Israel to tell ICC: You don’t have authority to investigate us
In formal response to court’s decision to launch war crimes probe, Jerusalem expected to say it won’t cooperate with the investigation
Israel will tell the High Court of Justice that the court does not have the authority to probe alleged war crimes by Israel and Palestinian terrorists.
In its formal response to The Hague-based court’s decision to open the war crimes probe, Israel will say it won’t cooperate with the investigation, according to a statement Thursday from the Prime Minister’s Office.
“In the letter, it will also be noted that Israel completely rejects the claims that it is carrying out war crimes,” the statement said.
The Prime Minister’s Office said Israel’s stance has been made known to the court by “central countries and world renowned experts” and stressed the Jewish state is “committed to the rule of law” and capable of investigating itself.
The decision on how to respond came after two days of talks held by Prime Minister Benjamin Netanyahu, Defense Minister Benny Gantz, Foreign Minister Gabi Ashkenazi, IDF Chief of Staff Aviv Kohavi, Attorney General Avichai Mandelblit and other top officials.
Last month, the ICC sent formal notices to Israel and the Palestinian Authority about the impending investigation, giving them a few weeks to seek a deferral by proving they are carrying out their own investigations. The deadline to respond is Friday night.
According to the Ynet news site, officials deliberated whether to tell the court that Israel would investigate the claims against it, but decided that doing so would be a recognition of the ICC’s authority.
Israel may also ask for more time to file a response, citing the political situation and efforts to form a government after inconclusive elections on March 23, the report said, quoting sources as saying ICC chief prosecutor Fatou Bensouda would likely approve the request. The report said such a request would not recognize the court’s authority.
Israeli officials blasted the court over its intention to hold an investigation, with Netanyahu slamming the ICC’s “outrageous” decision during a speech Wednesday for Holocaust Remembrance Day.
“The Jewish people were defenseless in the face of the Nazis but are no longer so, and have every right to defend themselves from their enemies,” he said.
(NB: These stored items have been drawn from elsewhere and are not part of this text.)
(** Every call a capture makes is one of its profile. *)
Lemma takeScreenshot_call_footprint :
  forall (retryCount : Z) (caller : bool) (h : Trace),
    extends_with (capture_call env url id) h
                 (snd (takeScreenshot_call env url id retryCount caller h)).
Proof.
  by_retries. intros retryCount caller h IH.
  pose proof (attempt_footprint env url id caller h) as Ha.
  assert (Hclose : forall (browser : bool) k,
             extends_with (capture_call env url id) k (if browser then Close :: k else k))
    by (intros [|] k; [now apply extends_cons | apply extends_refl]).
  open_call caller_close browser outcome h1. rewrite settle_trace.
  eapply extends_trans; [exact Ha|].
  destruct outcome as [error|path].
  - destruct ((retryCount <? 1) && retriable error) eqn:Hr.
    + apply andb_true_iff in Hr. destruct Hr as [Hlt _]. apply Z.ltb_lt in Hlt.
      pose proof (close_if_trace env browser h1) as Hc.
      destruct (close_if env browser h1) as [[e|u] h2]; cbn [snd] in Hc; subst h2;
        (eapply extends_trans; [apply (Hclose browser)|]).
      * rewrite finally_trace. apply Hclose.
      * eapply extends_trans; [apply (extends_cons _ (Sleep 2000)); reflexivity|].
        now apply IH.
    + rewrite finally_trace. apply Hclose.
  - rewrite finally_trace. apply Hclose.
Qed.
The ICC, he noted, was formed in the image of the courts of the Nuremberg trials that brought Nazis to justice. But “from Nuremberg to The Hague things were turned upside down. A body formed to defend human rights has become a body that in actuality defends those who trample on human rights.”
Bensouda announced on March 3 that she was opening an investigation into actions committed by Israel and the Palestinians in the West Bank, Gaza, and East Jerusalem since 2014. The announcement of the investigation came less than a month after the court ruled it had the jurisdiction to open a probe. A preliminary investigation to settle the justiciability question took more than five years.
The ICC announcement followed a request by the Palestinians, who joined the court in 2015 after being granted nonmember observer status in the UN General Assembly.
Israel has fiercely condemned the investigation, accusing the ICC of bias, noting that it is demonstrably capable of investigating any alleged Israel Defense Forces crimes through its own legal hierarchies, and saying the ICC has no jurisdiction since the Palestinians do not have a state. Israel is not a member of the ICC, but its citizens could be subject to arrest abroad if warrants are issued.
The ICC probe is expected to focus on three main areas: the 2014 war between Israel and Hamas; Israeli settlement policy; and the 2018 Great March of Return protests, a series of violent demonstrations along Gaza’s border with Israel that left dozens of Palestinians dead.
The probe will also look at terrorist rocket fire from Gaza at civilian areas in Israel.
Israeli observers noted the significance of the timing of the investigation’s span: On June 12, 2014, Hamas terrorists kidnapped and murdered three Israeli teenagers in the Gush Etzion area of the West Bank. Bensouda’s investigation — based on the request submitted by the so-called State of Palestine — is set to focus on events beginning from the following day.
The brutal terror attack, which horrified Israelis and drew international condemnation, was a pivotal moment in the lead-up to the fighting in Gaza later that summer. With the investigation set to consider events beginning on June 13, 2014, the crime could be excluded from the court’s investigation.
Bensouda is to be replaced as prosecutor in June by British lawmaker Karim Khan. Israel reportedly hopes Khan may be less hostile or even cancel the probe.
Last week, the Biden administration lifted sanctions and a visa ban on Bensouda and another senior court official, which US president Donald Trump imposed last year after she launched an investigation into alleged war crimes by US military personnel in Afghanistan.
The new administration has continued to oppose the Afghan probe, as well as the investigation into alleged war crimes in the Palestinian territories by Israel and Palestinian terror groups. The US, like Israel, is not a member of the ICC.